Securing Infrastructure Facilities: When does proactive defense help? (1804.00391v2)

Abstract: Infrastructure systems are increasingly facing new security threats due to the vulnerabilities of cyber-physical components that support their operation. In this article, we investigate how the infrastructure operator (defender) should prioritize the investment in securing a set of facilities in order to reduce the impact of a strategic adversary (attacker) who can target a facility to increase the overall usage cost of the system. We adopt a game-theoretic approach to model the defender-attacker interaction and study two models: normal-form game -- where both players move simultaneously; and sequential game -- where attacker moves after observing the defender's strategy. For each model, we provide a complete characterization of how the set of facilities that are secured by the defender in equilibrium vary with the costs of attack and defense.

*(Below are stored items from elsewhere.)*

(* ===== verification/ExposedServices.v ===== *)
(** The deployment results of an ArtifactDeployment: what
    [validateExposePorts] and [mapServicesToDeploymentResults] accept, and that
    the results they produce are the ones the activation controller can route. *)
From S2P Require Import Prelude GoBytes GoStrings Objects Client FluxUtils RouteRules ArtifactDeployment.
Import ArtifactDeploymentController RouteRules.
Local Open Scope Z_scope.

Module ExposedServices.

(** * Specification *)

Definition resultName (s : Service) : string := map_get (om_Annotations (svc_Meta s)) annotationDeploymentResult.
Definition exposedPort (s : Service) : string :=
  map_get (om_Annotations (svc_Meta s)) ArtifactDeploymentController.annotationExposedPortName.

(** The Services that take part: those with a deployment-result name. *)
Definition optedIn (items : list Service) : list Service := filter (λ s, resultName s ≠ "") items.

(** The first port of the Service with the exposed name. *)
Definition firstPort (s : Service) (p : ServicePort) : Prop :=
  ∃ l1 l2, svc_Ports s = l1 ++ p :: l2 ∧ Forall (λ q, sp_Name q ≠ exposedPort s) l1 ∧ sp_Name p = exposedPort s.

(** What is wrong with the exposure of a Service, by the reason reported. *)
Inductive misexposed (s : Service) : string → Prop :=
| port_missing :
    resultName s ≠ "" → exposedPort s ≠ "" → Forall (λ p, sp_Name p ≠ exposedPort s) (svc_Ports s) →
    misexposed s artifactDeploymentStalledReasonExposePortNotFound
| port_not_tcp p :
    resultName s ≠ "" → exposedPort s ≠ "" → firstPort s p → sp_Protocol p ≠ ProtocolTCP →
    misexposed s artifactDeploymentStalledReasonExposePortUnsupportedProtocol.

(** The result a Service becomes. *)
Definition resultOf (marshal : ServiceSpec → result GoError string) (s : Service) (r : DeploymentResult) : Prop :=
  dr_Name r = resultName s ∧ dr_Type r = TypeHTTPK8sService ∧ marshal (serviceSpecOf s) = Ok (dr_Spec r).

(** * Validation *)

Lemma has_result_name s : hasDeploymentResultName s = true ↔ resultName s ≠ "".
Proof. unfold hasDeploymentResultName, resultName. rewrite negb_true_iff. apply bool_decide_eq_false. Qed.
Lemma has_no_result_name s : hasDeploymentResultName s = false ↔ resultName s = "".
Proof. unfold hasDeploymentResultName, resultName. rewrite negb_false_iff. apply bool_decide_eq_true. Qed.

Lemma find_port s p :
  List.find (λ p, bool_decide (sp_Name p = exposedPort s)) (svc_Ports s) = Some p ↔ firstPort s p.
Proof.
  rewrite find_first. unfold firstPort. setoid_rewrite bool_decide_eq_true.
  setoid_rewrite bool_decide_eq_false. done.
Qed.
Lemma find_no_port s :
  List.find (λ p, bool_decide (sp_Name p = exposedPort s)) (svc_Ports s) = None ↔
  Forall (λ p, sp_Name p ≠ exposedPort s) (svc_Ports s).
Proof.
  induction (svc_Ports s) as [|p l IH]; cbn; [naive_solver|]. rewrite Forall_cons, <-IH.
  case_bool_decide; naive_solver.
Qed.

Section services.
Context `{U : Unicode}.

Lemma validateService_spec s :
  match validateService s with
  | Some e => misexposed s (ev_reason e)
  | None => ∀ why, ¬ misexposed s why
  end.
Proof.
  unfold validateService. fold (exposedPort s).
  destruct (hasDeploymentResultName s) eqn:Hn; cbn [negb].
  2:{ apply has_no_result_name in Hn. by intros why []. }
  apply has_result_name in Hn. case_bool_decide as Hp; [by intros why []|].
  destruct (List.find _ _) as [p|] eqn:Ef.
  - case_bool_decide as Ht; cbn [negb].
    + intros why [_ _ Hno|p' _ _ Hf Hp']; [apply find_no_port in Hno|apply find_port in Hf]; congruence.
    + cbn. apply find_port in Ef. by eapply port_not_tcp.
  - cbn. apply find_no_port in Ef. by apply port_missing.
Qed.

Lemma validate_app items s rest :
  (∀ x, x ∈ items → validateService x = None) →
  validateExposePorts (items ++ s :: rest) =
  match validateService s with Some e => Some e | None => validateExposePorts rest end.
Proof.
  induction items as [|x items IH]; intros H; cbn; [done|].
  rewrite H by (by left). apply IH. intros y Hy. apply H. by right.
Qed.

Lemma validate_none items : validateExposePorts items = None ↔ ∀ s, s ∈ items → validateService s = None.
Proof.
  induction items as [|x items IH]; cbn.
  - split; [intros _ s Hs; by apply elem_of_nil in Hs|done].
  - setoid_rewrite elem_of_cons. destruct (validateService x) eqn:Ex; [|rewrite IH; naive_solver].
    split; [done|]. intros H. specialize (H x (or_introl eq_refl)). congruence.
Qed.

Lemma validate_reason items e : validateExposePorts items = Some e → ∃ s, misexposed s (ev_reason e).
Proof.
  induction items as [|x items IH]; cbn; [done|]. pose proof (validateService_spec x) as Hx.
  destruct (validateService x); [intros [= ->]; by exists x|done].
Qed.

(** Validation reports the first Service, in list order, whose exposed port
    is missing or not TCP, with the reason that applies to it; it accepts
    exactly the lists in which no Service is misexposed. *)
Theorem validate_spec items :
  match validateExposePorts items with
  | Some e => ∃ l1 s l2, items = l1 ++ s :: l2 ∧ (∀ x why, x ∈ l1 → ¬ misexposed x why) ∧
                misexposed s (ev_reason e) ∧ validateService s = Some e
  | None => ∀ s why, s ∈ items → ¬ misexposed s why
  end.
Proof.
  induction items as [|x items IH]; cbn; [intros s why Hs; by apply elem_of_nil in Hs|].
  pose proof (validateService_spec x) as Hx. destruct (validateService x) as [e|] eqn:Ex.
  - exists [], x, items. split_and!; [done| |done|done]. intros ? ? Hs. by apply elem_of_nil in Hs.
  - destruct (validateExposePorts items) as [e|].
    + destruct IH as (l1 & s & l2 & -> & H1 & H2 & H3). exists (x :: l1), s, l2. split_and!; try done.
      intros y why [->|Hy]%elem_of_cons; [apply Hx|by eapply H1].
    + intros s why [->|Hs]%elem_of_cons; [apply Hx|by eapply IH].
Qed.

(** * Mapping *)

Context (marshal : ServiceSpec → result GoError string).

Lemma seenKey_inj a b : seenKey a = seenKey b → a = b.
Proof.
  unfold seenKey. intros H. apply (f_equal to_list) in H. rewrite !to_list_app in H.
  apply app_inv_tail in H. rewrite <-(of_to_list a), <-(of_to_list b). by f_equal.
Qed.

Lemma opted_cons s items :
  optedIn (s :: items) = if hasDeploymentResultName s then s :: optedIn items else optedIn items.
Proof.
  unfold optedIn. rewrite filter_cons. destruct (hasDeploymentResultName s) eqn:E.
  - apply has_result_name in E. by rewrite decide_True.
  - apply has_no_result_name in E. rewrite decide_False; [done|]. naive_solver.
Qed.

(** The loop from a state in which the names [ks] have been seen. *)
Lemma mapServicesLoop_spec (seen : gmap string string) acc items rs :
  mapServicesLoop marshal seen acc items = Ok rs ↔
  NoDup (resultName <$> optedIn items) ∧
  (∀ s, s ∈ optedIn items → seen !! seenKey (resultName s) = None) ∧
  ∃ rs', rs = acc ++ rs' ∧ Forall2 (resultOf marshal) (optedIn items) rs'.
Proof.
  revert seen acc. induction items as [|s items IH]; intros seen acc; cbn [mapServicesLoop].
  - split; [intros [= <-]|].
    + split_and!; [constructor|intros ? Hs; by apply elem_of_nil in Hs|].
      exists []. by rewrite app_nil_r.
    + intros (_ & _ & rs' & -> & H). apply Forall2_nil_inv_l in H as ->. by rewrite app_nil_r.
  - rewrite opted_cons. destruct (hasDeploymentResultName s) eqn:En; cbn [negb]; [|apply IH].
    fold (resultName s). cbn [fmap list_fmap]. rewrite NoDup_cons.
    destruct (seen !! seenKey (resultName s)) as [first|] eqn:Es.
    { split; [done|]. intros (_ & H & _). rewrite H in Es; [done|by left]. }
    destruct (marshal (serviceSpecOf s)) as [raw|err] eqn:Em.
    2:{ split; [done|]. intros (_ & _ & rs' & _ & H). apply Forall2_cons_inv_l in H as (r & ? & (_ & _ & H) & _).
        congruence. }
    rewrite IH. split.
    + intros (Hnd & Hseen & rs' & -> & Hrs). split_and!; [|done| |].
      * intros (x & Hn & Hx)%list_elem_of_fmap. specialize (Hseen x Hx). by rewrite Hn, lookup_insert_eq in Hseen.
      * intros x [->|Hx]%elem_of_cons; [done|]. specialize (Hseen x Hx). by apply lookup_insert_None in Hseen as [? _].
      * eexists. split; [by rewrite <-app_assoc|]. constructor; [|done]. by split_and!.
    + intros ([Hni Hnd] & Hseen & rs' & -> & Hrs). split_and!; [done| |].
      * intros x Hx. apply lookup_insert_None. split; [apply Hseen; by right|].
        intros Hk%seenKey_inj. destruct Hni. rewrite Hk. by apply list_elem_of_fmap_2.
      * apply Forall2_cons_inv_l in Hrs as (r & l & (H1 & H2 & H3) & Hl & ->). exists l.
        rewrite <-app_assoc. split; [|done]. destruct r as [n t raw']; cbn in *. rewrite Em in H3.
        injection H3 as ->. by rewrite H1, H2.
Qed.

(** The deployment results are one per opted-in Service, in list order; mapping
    succeeds exactly when no two of them share a name and every payload encodes. *)
Lemma mapServices_iff items rs :
  mapServicesToDeploymentResults marshal items = Ok rs ↔
  NoDup (resultName <$> optedIn items) ∧ Forall2 (resultOf marshal) (optedIn items) rs.
Proof.
  unfold mapServicesToDeploymentResults. rewrite mapServicesLoop_spec. split.
  - intros (H & _ & rs' & -> & Hrs). done.
  - intros [H Hrs]. split_and!; [done|intros; apply lookup_empty|by exists rs].
Qed.

(** * What the activation controller makes of the results *)

(** [json.Unmarshal] into a [deploymentresult.ServiceSpec], on the side of the
    activation controller. *)
Context (decode : string → result GoError ServiceSpec).
(** Decoding gives back what was encoded, for the Services at hand. *)
Definition json_inverse (items : list Service) : Prop :=
  ∀ s raw, s ∈ items → marshal (serviceSpecOf s) = Ok raw → decode raw = Ok (serviceSpecOf s).

Lemma opted_elem s items : s ∈ optedIn items ↔ s ∈ items ∧ resultName s ≠ "".
Proof. unfold optedIn. rewrite list_elem_of_filter. naive_solver. Qed.

(** The target of an opted-in Service that is exposed. *)
Definition serviceTarget (s : Service) (t : routeTarget) : Prop :=
  exposedPort s ≠ "" ∧ ∃ p, firstPort s p ∧ sp_Protocol p = ProtocolTCP ∧
  t = {| tg_name := resultName s; tg_service := om_Name (svc_Meta s); tg_port := sp_Port p |}.

Lemma result_exposes items s r t :
  json_inverse items → s ∈ items → resultOf marshal s r → exposes decode r t ↔ serviceTarget s t.
Proof.
  intros Hj Hs (Hn & Ht & Hm). specialize (Hj _ _ Hs Hm). rewrite exposes_find.
  unfold serviceTarget. setoid_rewrite <-find_port. rewrite Hj, Hn. split.
  - intros (_ & spec & p & [= <-] & H1 & H2 & H3 & H4). split; [done|]. by exists p.
  - intros (H1 & p & H2 & H3 & ->). split; [done|]. by exists (serviceSpecOf s), p.
Qed.
Lemma result_unrouted items s r :
  json_inverse items → s ∈ items → resultOf marshal s r → unrouted decode r ↔ exposedPort s = "".
Proof.
  intros Hj Hs (Hn & Ht & Hm). specialize (Hj _ _ Hs Hm). unfold unrouted. rewrite Hj. split.
  - intros H. by destruct (H Ht) as (spec & [= <-] & ?).
  - intros H _. by exists (serviceSpecOf s).
Qed.

Lemma service_ok s :
  resultName s ≠ "" → validateService s = None ↔ exposedPort s = "" ∨ ∃ t, serviceTarget s t.
Proof.
  intros Hn. unfold validateService. fold (exposedPort s). apply has_result_name in Hn as ->. cbn [negb].
  case_bool_decide as Hp; [by split; [left|]|]. unfold serviceTarget.
  destruct (List.find _ _) as [p|] eqn:Ef.
  - assert (Hf : firstPort s p) by (by apply find_port). case_bool_decide as Ht; cbn [negb].
    + split; [right; eauto 10|done].
    + split; [done|]. intros [?|(t & _ & p' & Hf' & Ht' & _)]; [done|].
      apply find_port in Hf'. congruence.
  - split; [done|]. intros [?|(t & _ & p' & Hf' & _)]; [done|]. apply find_port in Hf'. congruence.
Qed.

Lemma result_routable items s r :
  json_inverse items → s ∈ items → resultName s ≠ "" → resultOf marshal s r →
  routable decode r ↔ validateService s = None.
Proof.
  intros Hj Hs Hn Hr. unfold routable. rewrite service_ok, (result_unrouted items s) by done.
  by setoid_rewrite (result_exposes items s r _ Hj Hs Hr).
Qed.

Lemma results_names items rs :
  Forall2 (resultOf marshal) (optedIn items) rs →
  (λ r, (dr_Name r, dr_Type r)) <$> rs = (λ n, (n, TypeHTTPK8sService)) <$> (resultName <$> optedIn items).
Proof.
  induction 1 as [|s r ss rs (Hn & Ht & _) _ IH]; [done|].
  cbn [fmap list_fmap] in *. by rewrite IH, Hn, Ht.
Qed.

Lemma skipped_service s : resultName s = "" → validateService s = None.
Proof. intros H. unfold validateService. by apply has_no_result_name in H as ->. Qed.

Lemma results_routable items rs :
  json_inverse items → mapServicesToDeploymentResults marshal items = Ok rs →
  NoDup ((λ r, (dr_Name r, dr_Type r)) <$> rs) ∧
  (validateExposePorts items = None ↔ Forall (routable decode) rs) ∧
  ∀ t, (∃ r, r ∈ rs ∧ exposes decode r t) ↔ ∃ s, s ∈ optedIn items ∧ serviceTarget s t.
Proof.
  intros Hjson Hmap. apply mapServices_iff in Hmap as [Hnd Hrs]. split_and!.
  - rewrite (results_names items) by done. apply NoDup_fmap_2; [|done]. by intros a b [= ->].
  - rewrite validate_none. split.
    + intros Hv. apply Forall_forall. intros r Hr.
      destruct (Forall2_elem_r _ _ _ r Hrs Hr) as (s & [Hs Hn]%opted_elem & Hsr).
      apply (result_routable items s); auto.
    + intros Hall s Hs. destruct (decide (resultName s = "")) as [Hn|Hn]; [by apply skipped_service|].
      destruct (Forall2_elem_l _ _ _ s Hrs) as (r & Hr & Hsr); [by apply opted_elem|].
      rewrite Forall_forall in Hall. by eapply (result_routable items s r); auto.
  - intros t. split.
    + intros (r & Hr & He). destruct (Forall2_elem_r _ _ _ r Hrs Hr) as (s & Hs & Hsr).
      exists s. split; [done|]. apply opted_elem in Hs as [Hs _]. by eapply result_exposes.
    + intros (s & Hs & Ht). destruct (Forall2_elem_l _ _ _ s Hrs) as (r & Hr & Hsr); [done|].
      exists r. split; [done|]. apply opted_elem in Hs as [Hs _]. by eapply result_exposes.
Qed.

(** The deployer's validation agrees with the router: the mapped results are
    unique by name and type; the Services pass validation exactly when the
    activation controller can handle every result; and the targets it routes
    are exactly the exposed ports of the opted-in Services, under the annotated
    names. *)
Theorem validated_results_routable items rs
  (Hjson : json_inverse items)
  (Hmap : mapServicesToDeploymentResults marshal items = Ok rs) :
  NoDup ((λ r, (dr_Name r, dr_Type r)) <$> rs) ∧
  (validateExposePorts items = None ↔ Forall (routable decode) rs) ∧
  ∀ t, (∃ r, r ∈ rs ∧ exposes decode r t) ↔ ∃ s, s ∈ optedIn items ∧ serviceTarget s t.
Proof. by apply results_routable. Qed.
End services.

(** * Witnesses *)

Section witnesses.
#[local] Existing Instance caseless_unicode.

Definition annotated (m : ObjectMeta) (a : gmap string string) : ObjectMeta := {|
  om_Name := om_Name m; om_Namespace := om_Namespace m; om_Labels := om_Labels m; om_Annotations := a;
  om_Finalizers := om_Finalizers m; om_DeletionTimestamp := om_DeletionTimestamp m;
  om_CreationTimestamp := om_CreationTimestamp m; om_Generation := om_Generation m; om_UID := om_UID m;
  om_ResourceVersion := om_ResourceVersion m; om_OwnerReferences := om_OwnerReferences m |}.
Definition web_service : Service := {|
  svc_Meta := annotated (new_meta "ns" "svc" ∅)
    {[ annotationDeploymentResult := "web"; ArtifactDeploymentController.annotationExposedPortName := "http" ]};
  svc_Ports := [sample_port] |}.
(** Payloads are written as the exposed port name. *)
Definition sample_marshal (spec : ServiceSpec) : result GoError string := Ok (ss_IngressExposedPortName spec).
Definition web_result : DeploymentResult :=
  {| dr_Name := "web"; dr_Type := TypeHTTPK8sService; dr_Spec := "http" |}.

Lemma web_json : json_inverse sample_marshal sample_decodeService [web_service].
Proof. intros s raw ->%list_elem_of_singleton [= <-]. reflexivity. Qed.

Lemma validated_results_routable_witness : Forall (routable sample_decodeService) [web_result].
Proof.
  refine (proj1 (proj1 (proj2 (validated_results_routable sample_marshal sample_decodeService
    [web_service] [web_result] web_json _))) _); reflexivity.
Defined.
End witnesses.
End ExposedServices.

Importantly, our analysis provides a sharp condition relating the cost parameters for which the defender has the first mover advantage. Specifically, we show that to fully deter the attacker from targeting any facility, the defender needs to proactively secure all "vulnerable facilities" at an appropriate level of effort. We illustrate the outcome of the attacker-defender interaction on a simple transportation network. We also suggest a dynamic learning setup to understand how this outcome can affect the ability of imperfectly informed users to make their decisions about using the system in the post-attack stage.